> **Exercise directions**: For the records below, give the number of lines containing the word "PathLaws" and no other text.

[Saved entries]
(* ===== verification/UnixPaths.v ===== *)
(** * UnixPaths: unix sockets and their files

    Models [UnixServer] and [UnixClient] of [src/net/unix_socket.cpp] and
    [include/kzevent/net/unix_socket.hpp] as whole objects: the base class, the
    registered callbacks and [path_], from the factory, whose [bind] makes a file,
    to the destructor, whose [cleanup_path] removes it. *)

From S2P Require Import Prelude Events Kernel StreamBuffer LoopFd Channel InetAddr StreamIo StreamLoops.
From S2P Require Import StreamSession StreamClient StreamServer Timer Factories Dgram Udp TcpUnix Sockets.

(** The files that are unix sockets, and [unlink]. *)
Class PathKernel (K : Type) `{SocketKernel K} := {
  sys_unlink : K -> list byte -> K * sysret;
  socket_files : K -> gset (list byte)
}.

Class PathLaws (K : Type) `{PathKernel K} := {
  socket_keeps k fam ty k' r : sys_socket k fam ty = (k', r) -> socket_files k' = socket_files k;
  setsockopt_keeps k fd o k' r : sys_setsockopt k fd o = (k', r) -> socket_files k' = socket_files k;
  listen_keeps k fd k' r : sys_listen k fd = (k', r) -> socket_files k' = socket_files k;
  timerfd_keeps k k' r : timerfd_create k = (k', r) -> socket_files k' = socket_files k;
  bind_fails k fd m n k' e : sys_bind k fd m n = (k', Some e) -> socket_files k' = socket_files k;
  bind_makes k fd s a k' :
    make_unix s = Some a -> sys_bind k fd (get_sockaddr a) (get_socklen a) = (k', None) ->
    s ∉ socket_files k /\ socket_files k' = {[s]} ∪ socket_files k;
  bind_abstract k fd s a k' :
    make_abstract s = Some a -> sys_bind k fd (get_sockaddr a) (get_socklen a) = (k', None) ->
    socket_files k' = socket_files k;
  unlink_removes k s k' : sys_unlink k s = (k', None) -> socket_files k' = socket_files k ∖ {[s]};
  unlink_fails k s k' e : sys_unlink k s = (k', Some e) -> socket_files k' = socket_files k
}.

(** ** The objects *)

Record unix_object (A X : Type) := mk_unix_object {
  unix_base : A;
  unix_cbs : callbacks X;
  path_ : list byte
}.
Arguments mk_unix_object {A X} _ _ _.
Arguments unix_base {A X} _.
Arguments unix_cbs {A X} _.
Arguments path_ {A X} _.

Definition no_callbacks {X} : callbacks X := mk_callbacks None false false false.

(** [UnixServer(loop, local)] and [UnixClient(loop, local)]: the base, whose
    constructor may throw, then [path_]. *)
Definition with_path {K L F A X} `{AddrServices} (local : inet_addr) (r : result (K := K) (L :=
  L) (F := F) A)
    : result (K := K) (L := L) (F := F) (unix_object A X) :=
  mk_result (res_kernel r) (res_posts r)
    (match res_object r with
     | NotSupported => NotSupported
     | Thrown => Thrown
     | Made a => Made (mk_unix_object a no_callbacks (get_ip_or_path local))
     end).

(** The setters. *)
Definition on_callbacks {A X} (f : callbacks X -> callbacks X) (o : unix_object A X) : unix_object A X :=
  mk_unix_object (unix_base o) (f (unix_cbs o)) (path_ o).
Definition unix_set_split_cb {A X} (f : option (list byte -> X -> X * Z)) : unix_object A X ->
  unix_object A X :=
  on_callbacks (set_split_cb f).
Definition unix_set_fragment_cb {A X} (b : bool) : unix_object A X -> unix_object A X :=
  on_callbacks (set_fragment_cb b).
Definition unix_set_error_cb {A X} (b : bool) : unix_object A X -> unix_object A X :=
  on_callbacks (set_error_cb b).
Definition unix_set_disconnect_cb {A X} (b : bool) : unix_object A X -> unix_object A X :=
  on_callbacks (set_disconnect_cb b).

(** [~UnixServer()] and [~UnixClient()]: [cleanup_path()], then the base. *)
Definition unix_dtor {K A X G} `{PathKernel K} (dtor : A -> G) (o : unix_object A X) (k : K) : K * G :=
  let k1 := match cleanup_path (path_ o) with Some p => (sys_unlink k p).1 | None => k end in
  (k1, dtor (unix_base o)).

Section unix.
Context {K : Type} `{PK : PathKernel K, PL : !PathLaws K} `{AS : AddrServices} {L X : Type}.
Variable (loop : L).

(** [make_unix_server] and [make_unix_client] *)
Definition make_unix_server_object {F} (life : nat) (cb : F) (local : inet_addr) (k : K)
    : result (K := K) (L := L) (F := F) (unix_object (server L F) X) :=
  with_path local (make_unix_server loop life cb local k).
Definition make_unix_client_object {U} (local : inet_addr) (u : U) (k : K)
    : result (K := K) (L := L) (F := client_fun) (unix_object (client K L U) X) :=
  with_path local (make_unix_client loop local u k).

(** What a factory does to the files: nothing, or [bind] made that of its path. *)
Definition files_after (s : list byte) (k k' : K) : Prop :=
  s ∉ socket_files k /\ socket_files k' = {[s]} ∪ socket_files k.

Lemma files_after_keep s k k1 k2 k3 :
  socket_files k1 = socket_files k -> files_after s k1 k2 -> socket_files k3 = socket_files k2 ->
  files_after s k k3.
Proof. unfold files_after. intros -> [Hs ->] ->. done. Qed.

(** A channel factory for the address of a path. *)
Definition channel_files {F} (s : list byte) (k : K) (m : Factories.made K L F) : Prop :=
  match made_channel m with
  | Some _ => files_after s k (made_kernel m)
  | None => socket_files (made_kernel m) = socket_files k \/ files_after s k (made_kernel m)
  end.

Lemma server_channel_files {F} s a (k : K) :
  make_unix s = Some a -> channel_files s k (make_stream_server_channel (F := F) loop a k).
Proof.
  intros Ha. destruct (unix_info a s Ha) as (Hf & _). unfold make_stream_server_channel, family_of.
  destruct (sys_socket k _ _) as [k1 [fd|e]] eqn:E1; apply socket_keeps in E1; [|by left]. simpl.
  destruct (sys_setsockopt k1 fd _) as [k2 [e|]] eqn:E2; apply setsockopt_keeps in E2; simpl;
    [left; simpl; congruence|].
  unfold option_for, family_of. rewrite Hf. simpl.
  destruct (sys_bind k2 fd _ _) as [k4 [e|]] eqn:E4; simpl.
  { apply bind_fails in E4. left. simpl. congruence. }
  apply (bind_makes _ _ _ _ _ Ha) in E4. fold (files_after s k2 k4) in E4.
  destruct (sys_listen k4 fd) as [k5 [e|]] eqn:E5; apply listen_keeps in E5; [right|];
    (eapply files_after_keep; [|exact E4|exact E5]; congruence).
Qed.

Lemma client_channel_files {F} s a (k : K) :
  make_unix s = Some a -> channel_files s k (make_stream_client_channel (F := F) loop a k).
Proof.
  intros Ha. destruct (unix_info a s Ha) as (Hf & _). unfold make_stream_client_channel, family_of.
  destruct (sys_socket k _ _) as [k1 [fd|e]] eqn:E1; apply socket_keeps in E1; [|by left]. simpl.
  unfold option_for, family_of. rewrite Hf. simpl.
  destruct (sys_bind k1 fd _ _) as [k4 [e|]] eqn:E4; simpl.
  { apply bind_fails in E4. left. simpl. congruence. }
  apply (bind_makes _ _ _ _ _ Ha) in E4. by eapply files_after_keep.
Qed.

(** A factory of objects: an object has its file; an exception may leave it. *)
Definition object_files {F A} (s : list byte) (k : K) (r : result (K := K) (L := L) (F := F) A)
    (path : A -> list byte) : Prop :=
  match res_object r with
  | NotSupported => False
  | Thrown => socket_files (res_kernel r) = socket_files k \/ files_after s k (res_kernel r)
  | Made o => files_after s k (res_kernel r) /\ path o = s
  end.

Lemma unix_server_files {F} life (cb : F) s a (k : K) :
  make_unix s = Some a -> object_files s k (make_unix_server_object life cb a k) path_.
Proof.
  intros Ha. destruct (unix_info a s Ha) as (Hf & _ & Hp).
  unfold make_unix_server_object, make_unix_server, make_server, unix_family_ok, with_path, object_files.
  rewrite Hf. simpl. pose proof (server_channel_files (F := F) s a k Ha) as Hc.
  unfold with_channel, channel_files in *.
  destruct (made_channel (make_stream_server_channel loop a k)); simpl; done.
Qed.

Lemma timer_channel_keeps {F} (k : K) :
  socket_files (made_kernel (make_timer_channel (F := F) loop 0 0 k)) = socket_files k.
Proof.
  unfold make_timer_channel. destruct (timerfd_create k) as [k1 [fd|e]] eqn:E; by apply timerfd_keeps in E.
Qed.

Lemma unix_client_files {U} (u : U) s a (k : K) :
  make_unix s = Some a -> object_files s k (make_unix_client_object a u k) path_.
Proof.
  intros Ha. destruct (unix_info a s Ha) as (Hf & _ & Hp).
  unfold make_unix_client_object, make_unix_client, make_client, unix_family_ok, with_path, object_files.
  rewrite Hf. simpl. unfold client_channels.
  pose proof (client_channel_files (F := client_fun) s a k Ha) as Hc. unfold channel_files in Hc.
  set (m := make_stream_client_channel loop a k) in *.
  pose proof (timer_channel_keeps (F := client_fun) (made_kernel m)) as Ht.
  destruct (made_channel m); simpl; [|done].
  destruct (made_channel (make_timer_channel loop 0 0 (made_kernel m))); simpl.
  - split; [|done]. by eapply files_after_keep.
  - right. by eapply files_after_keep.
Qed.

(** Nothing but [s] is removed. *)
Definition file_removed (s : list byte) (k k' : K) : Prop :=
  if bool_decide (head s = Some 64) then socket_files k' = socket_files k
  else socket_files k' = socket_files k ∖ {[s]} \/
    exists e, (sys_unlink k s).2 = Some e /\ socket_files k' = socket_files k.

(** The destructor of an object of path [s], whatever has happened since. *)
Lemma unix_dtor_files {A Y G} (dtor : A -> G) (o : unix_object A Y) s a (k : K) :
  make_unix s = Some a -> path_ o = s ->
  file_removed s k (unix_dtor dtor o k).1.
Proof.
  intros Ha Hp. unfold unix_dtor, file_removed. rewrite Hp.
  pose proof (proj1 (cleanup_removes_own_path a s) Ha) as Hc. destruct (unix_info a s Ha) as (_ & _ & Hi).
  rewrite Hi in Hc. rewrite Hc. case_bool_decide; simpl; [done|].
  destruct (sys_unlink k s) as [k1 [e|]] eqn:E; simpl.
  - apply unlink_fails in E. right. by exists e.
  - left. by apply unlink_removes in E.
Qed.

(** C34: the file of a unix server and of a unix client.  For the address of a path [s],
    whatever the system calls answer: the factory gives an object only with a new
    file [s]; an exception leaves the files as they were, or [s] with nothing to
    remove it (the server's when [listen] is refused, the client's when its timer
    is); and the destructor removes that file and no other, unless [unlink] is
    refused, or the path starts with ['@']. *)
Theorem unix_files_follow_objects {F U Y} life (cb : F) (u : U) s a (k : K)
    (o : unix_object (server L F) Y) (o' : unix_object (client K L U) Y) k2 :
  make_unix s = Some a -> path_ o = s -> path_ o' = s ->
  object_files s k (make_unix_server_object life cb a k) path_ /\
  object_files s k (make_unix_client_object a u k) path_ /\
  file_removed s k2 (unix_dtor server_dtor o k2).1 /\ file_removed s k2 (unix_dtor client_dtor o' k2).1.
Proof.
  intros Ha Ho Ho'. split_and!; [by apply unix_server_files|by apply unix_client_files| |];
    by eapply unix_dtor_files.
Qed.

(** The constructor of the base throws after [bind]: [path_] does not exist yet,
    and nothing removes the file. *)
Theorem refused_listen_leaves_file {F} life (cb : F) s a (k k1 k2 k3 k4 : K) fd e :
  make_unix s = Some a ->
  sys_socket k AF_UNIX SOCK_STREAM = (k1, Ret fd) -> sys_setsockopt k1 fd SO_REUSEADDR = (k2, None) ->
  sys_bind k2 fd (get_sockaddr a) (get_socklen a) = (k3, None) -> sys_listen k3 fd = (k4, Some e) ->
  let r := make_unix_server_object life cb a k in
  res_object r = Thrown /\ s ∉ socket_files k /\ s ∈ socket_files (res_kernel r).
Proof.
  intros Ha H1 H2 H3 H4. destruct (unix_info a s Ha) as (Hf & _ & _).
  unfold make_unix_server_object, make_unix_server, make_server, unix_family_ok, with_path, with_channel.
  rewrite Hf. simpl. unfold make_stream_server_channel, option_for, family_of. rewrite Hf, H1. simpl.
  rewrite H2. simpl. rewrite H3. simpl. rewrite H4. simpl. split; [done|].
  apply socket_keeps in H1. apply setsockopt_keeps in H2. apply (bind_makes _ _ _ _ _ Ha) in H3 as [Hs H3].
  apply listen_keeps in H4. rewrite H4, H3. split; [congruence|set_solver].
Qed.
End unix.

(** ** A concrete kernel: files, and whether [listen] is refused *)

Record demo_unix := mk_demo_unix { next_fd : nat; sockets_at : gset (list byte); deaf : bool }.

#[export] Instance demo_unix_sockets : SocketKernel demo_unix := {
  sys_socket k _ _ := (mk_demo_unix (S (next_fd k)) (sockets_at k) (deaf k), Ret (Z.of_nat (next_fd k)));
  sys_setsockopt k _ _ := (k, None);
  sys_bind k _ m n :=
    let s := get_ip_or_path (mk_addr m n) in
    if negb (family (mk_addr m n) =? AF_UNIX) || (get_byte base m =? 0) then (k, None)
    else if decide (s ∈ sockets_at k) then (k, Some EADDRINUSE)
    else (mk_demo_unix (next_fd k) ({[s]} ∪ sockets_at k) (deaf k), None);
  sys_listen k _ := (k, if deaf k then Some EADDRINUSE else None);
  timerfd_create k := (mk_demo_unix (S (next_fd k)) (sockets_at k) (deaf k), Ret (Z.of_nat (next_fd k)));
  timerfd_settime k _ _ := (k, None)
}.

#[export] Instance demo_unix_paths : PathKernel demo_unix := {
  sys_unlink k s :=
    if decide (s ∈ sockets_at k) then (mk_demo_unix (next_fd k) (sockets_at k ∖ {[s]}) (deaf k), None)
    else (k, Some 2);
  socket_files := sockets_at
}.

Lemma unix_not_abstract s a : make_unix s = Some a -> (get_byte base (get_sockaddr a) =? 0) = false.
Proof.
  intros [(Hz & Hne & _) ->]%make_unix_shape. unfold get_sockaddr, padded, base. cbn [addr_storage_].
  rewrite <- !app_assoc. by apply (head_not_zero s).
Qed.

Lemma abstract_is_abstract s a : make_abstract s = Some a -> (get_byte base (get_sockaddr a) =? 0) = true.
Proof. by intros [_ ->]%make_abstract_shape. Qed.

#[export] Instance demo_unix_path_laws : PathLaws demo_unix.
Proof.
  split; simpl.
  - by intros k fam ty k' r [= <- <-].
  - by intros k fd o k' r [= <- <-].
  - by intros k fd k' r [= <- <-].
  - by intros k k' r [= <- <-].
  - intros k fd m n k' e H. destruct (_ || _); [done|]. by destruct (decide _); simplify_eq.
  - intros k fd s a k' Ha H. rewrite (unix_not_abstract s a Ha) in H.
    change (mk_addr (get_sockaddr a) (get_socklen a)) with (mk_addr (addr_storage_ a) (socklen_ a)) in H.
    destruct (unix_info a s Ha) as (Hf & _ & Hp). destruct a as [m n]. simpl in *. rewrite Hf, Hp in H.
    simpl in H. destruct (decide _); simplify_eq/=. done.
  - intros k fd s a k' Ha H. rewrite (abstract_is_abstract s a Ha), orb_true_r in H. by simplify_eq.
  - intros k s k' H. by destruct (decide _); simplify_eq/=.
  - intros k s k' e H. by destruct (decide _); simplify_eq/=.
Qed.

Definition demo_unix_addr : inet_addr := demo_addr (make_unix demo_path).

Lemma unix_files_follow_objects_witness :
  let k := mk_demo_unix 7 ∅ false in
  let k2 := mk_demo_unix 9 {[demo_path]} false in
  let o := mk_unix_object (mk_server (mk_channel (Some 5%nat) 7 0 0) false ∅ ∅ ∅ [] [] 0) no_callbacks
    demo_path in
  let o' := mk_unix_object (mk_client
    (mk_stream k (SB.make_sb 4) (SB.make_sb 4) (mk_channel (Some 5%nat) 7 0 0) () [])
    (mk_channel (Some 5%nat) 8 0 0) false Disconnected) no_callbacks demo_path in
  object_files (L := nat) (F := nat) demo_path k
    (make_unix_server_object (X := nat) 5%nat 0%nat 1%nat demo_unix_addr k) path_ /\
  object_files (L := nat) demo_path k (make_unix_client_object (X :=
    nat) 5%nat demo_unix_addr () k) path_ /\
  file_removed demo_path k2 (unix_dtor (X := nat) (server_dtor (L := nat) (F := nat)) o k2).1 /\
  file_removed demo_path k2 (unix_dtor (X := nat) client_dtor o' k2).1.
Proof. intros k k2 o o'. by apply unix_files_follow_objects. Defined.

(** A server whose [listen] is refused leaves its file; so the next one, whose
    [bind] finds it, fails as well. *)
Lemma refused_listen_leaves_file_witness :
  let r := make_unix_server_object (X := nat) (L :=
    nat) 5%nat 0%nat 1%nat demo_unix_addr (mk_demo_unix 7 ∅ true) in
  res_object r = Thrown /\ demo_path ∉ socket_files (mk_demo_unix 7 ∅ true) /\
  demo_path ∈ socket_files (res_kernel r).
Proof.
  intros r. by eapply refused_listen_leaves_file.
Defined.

> **Exercise answer**: 3